We note that one of the co-authors of the Juberg et al. letter [2] has contributed to the literature on the importance of the offspring’s exposure after birth [6]. We therefore find Juberg et al.’s suggestion to begin necessary direct dosing of pups only around PND 10–11 rather surprising and not in accordance with the intention of DNT tests.
Statistical approach
When we highlighted post-hoc changes in the statistical protocol in our Commentary [1], we referred to the changes that were introduced on 9 April, 1998, i.e., after the draft report had been finalized [4]. Consequences of such post-hoc changes to the statistical protocol are not spelled out [4] but appear e.g. to have changed the conclusion regarding an effect of chlorpyrifos on motor activity at young age.

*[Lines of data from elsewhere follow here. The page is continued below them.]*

Record control_settings : Type := { ct_path : option string; ct_create : bool }.

Definition load_controls (writable observe : bool) (p : TradingPolicy) (operator_token : string)
    (journals : list (option string)) (env : environ) : result control_settings :=
  if negb (writable || observe || nonempty operator_token) then Ok {| ct_path := None; ct_create := false |}
  else
    (let path := setting_opt "MOOMOO_TRADING_CONTROLS_PATH" env in
     creation <- setting_flag "MOOMOO_CREATE_TRADING_CONTROLS" env ;;
     _ <- refuse_if ((require_approval p || negb (bool_decide (max_daily_notional p = ∅)) || nonempty operator_token)
                     && bool_decide (path = None))
            (TradingModeConfigError "MOOMOO_TRADING_CONTROLS_PATH is required") ;;
     _ <- refuse_if (writable && require_approval p && negb (nonempty operator_token))
            (TradingModeConfigError "MOOMOO_OPERATOR_AUTH_TOKEN is required for approvals") ;;
     _ <- match path with
          | Some c => iterM (fun j => match j with
                                      | Some j => refuse_if (bool_decide (resolve c = resolve j))
                                                    (TradingModeConfigError "must use distinct storage")
                                      | None => Ok tt
                                      end) journals
          | None => Ok tt
          end ;;
     Ok {| ct_path := path; ct_create := creation && writable |})%py.

(** One restricted account list. *)
Definition account_scope (name : string) (env : environ) : result (option (list val)) :=
  match env !! name with
  | None => Ok None
  | Some raw => bind (mapM (fun item => positive_id (strip item)) (split "," raw)) (fun l => Ok (Some (map VInt l)))
  end.

Definition load_restricted (token auth operator_token : string) (env : environ) : result (option ClientGrants) :=
  if negb (nonempty token) then Ok None
  else
    (_ <- refuse_if (negb (nonempty auth) || mem token [auth; operator_token] || negb (token_text token))
            (TradingModeConfigError "must be valid and distinct from other tokens") ;;
     let permissions := match env !! "MCP_RESTRICTED_PERMISSIONS" with
                        | Some raw => map strip (split "," raw)
                        | None => DEFAULT_RESTRICTED_PERMISSIONS
                        end in
     real <- account_scope "MCP_RESTRICTED_REAL_ACC_IDS" env ;;
     simulate <- account_scope "MCP_RESTRICTED_SIMULATE_ACC_IDS" env ;;
     match make_grants permissions real simulate with
     | Ok g => Ok (Some g)
     | Err (ValueError _) => config_error "MCP_RESTRICTED_PERMISSIONS"
     | Err e => Err e
     end)%py.
Lemma consume_accepts now now' method params id contract k row canonical env acc op currency amount caps :
  canonical_intent method params = Ok canonical -> text_item "trd_env" params = Ok env ->
  account_item params = Ok acc -> text_item "operation_id" params = Ok op -> nonempty op = true ->
  truthy (dget_none "admission_epoch" params) = true ->
  List.filter (same_operation env acc op) (c_charges (k_db k)) = [] -> health k = "READY" ->
  nonempty id = true -> c_prepared (k_db k) !! id = Some row -> p_canonical row = canonical ->
  p_status row = APPROVED -> now' < p_expires_at row -> py_eqb (contract_of row) (default VNone contract) = true ->
  d_ltb amount d_zero = false -> check_budget caps (k_db k) (utc_day now) env acc currency amount = Ok tt ->
  exists c k', consume false now now' method params (Some id) true currency (DFin amount) caps contract k = (Ok tt, k')
    /\ k_db k' = with_prepared <[id := consumed now row]> (with_charge c (k_db k))
    /\ ch_operation_id c = op /\ ch_canonical c = canonical /\ ch_amount c = amount.
Proof.
  intros Hc He Ha Ho Hop Hep Hf Hh Hid Hr Hcan Hst Hexp Hcon Hamt Hbud. unfold consume, se_bind, se_lift.
  rewrite Hc, He, Ha, Ho, Hop, Hep. unfold refuse_if at 1. cbn [negb orb].
  rewrite Hamt. cbv iota. unfold Controls.transaction, health in *.
  destruct (k_closed k || k_failed k); [done|]. rewrite Hf. unfold _approved. rewrite Hid, Hr. cbn [negb].
  rewrite (bool_decide_true (p_canonical row = canonical)), (bool_decide_true (p_status row = APPROVED)) by done.
  rewrite (proj2 (Z.leb_gt _ _)) by done. unfold contract_of in Hcon. rewrite Hcon. cbn [negb orb andb bind].
  rewrite Hbud. cbn [bind]. eexists _, _. do 2 (split; [reflexivity|]). by split_and!.
Qed.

Contrary to what Juberg et al. [2] suggest, the cited paper does not suggest the use of α = 0.02 [9]. We believe that it is inappropriate to use a lower-than-conventional α value in the absence of evidence that adequate statistical power is maintained. When examining in further detail the DNT study, we found a significant effect of chlorpyrifos on motor activity habituation (Dose Group x Block interaction) at high dose that was not reported [3, 4].
Positive control
Juberg et al. [2] speculate that the absence of DNT in the positive control study using lead nitrate might be due to the fact that lead nitrate rather than lead acetate was used. However, no support for this speculation is provided. Juberg et al. [2] suggest a “lack of exposure” as a possible reason for the absence of neurodevelopmental effects. While implausible given the observed effects of lead toxicity, including deaths at high dose, this comment is counter to Juberg et al.’s own opinion on the lacking postnatal exposure to chlorpyrifos. Additional positive control data included in the DNT study report, for motor activity only, fail to meet the requirement of age-matching [10]. The test guideline [10] requires that positive control data must “demonstrate the sensitivity of the procedures being used”. There is low confidence in any null findings for chlorpyrifos because the DNT study [4] fails on these criteria for all neurodevelopmental endpoints.
Missing data points
As Juberg et al. [2] point out, it is important that only homologous brain sections are included in morphometrics measurements. A recent test guideline highlights for brain morphometrics that “samples from fewer than 6 animals/sex/dose level would generally not be considered sufficient for the purposes of this Test Guideline” [11]. In juvenile offspring (PND 21) in the chlorpyrifos-methyl study, numbers of brain sections included for cerebellum height are insufficient by this criterion in three of four groups. However, neither the DNT study report [12] nor Juberg et al. [2] acknowledge this fact, which is only apparent when inspecting the raw data. We also note that individual images for assessment of the homology of sections used for morphometry are, contrary to guideline requirements [8], not included in the test report [12].
Adverse effects in humans
Juberg et al. [2] claim that “many experts do not agree” with a recent assessment of developmental neurotoxicity in humans and refer to a commentary supported by the American Chemistry Council [13]. A more appropriate reference is the recent review carried out by key scientists who have conducted research on developmental neurotoxicity in children [14]. This review emphasized the clear preponderance of documentation showing a neurotoxic risk from exposures to organophosphate pesticides, such as chlorpyrifos. The assessment of costs within the EU carried out by international colleagues [15] emphasized that the final cost estimates are influenced by parameters such as attributable fractions and exposure levels and that both under- and overestimations are possible. In agreement with this assessment, Dutch researchers recently concluded: “The highest cost of EDC-associated health effects, are found in the group of neurobehavioral diseases, disorders and cognitive conditions. This group of neurobehavioral disorders includes several pervasive disorders that remain during a person’s whole lifetime, thereby resulting in substantial costs” [16].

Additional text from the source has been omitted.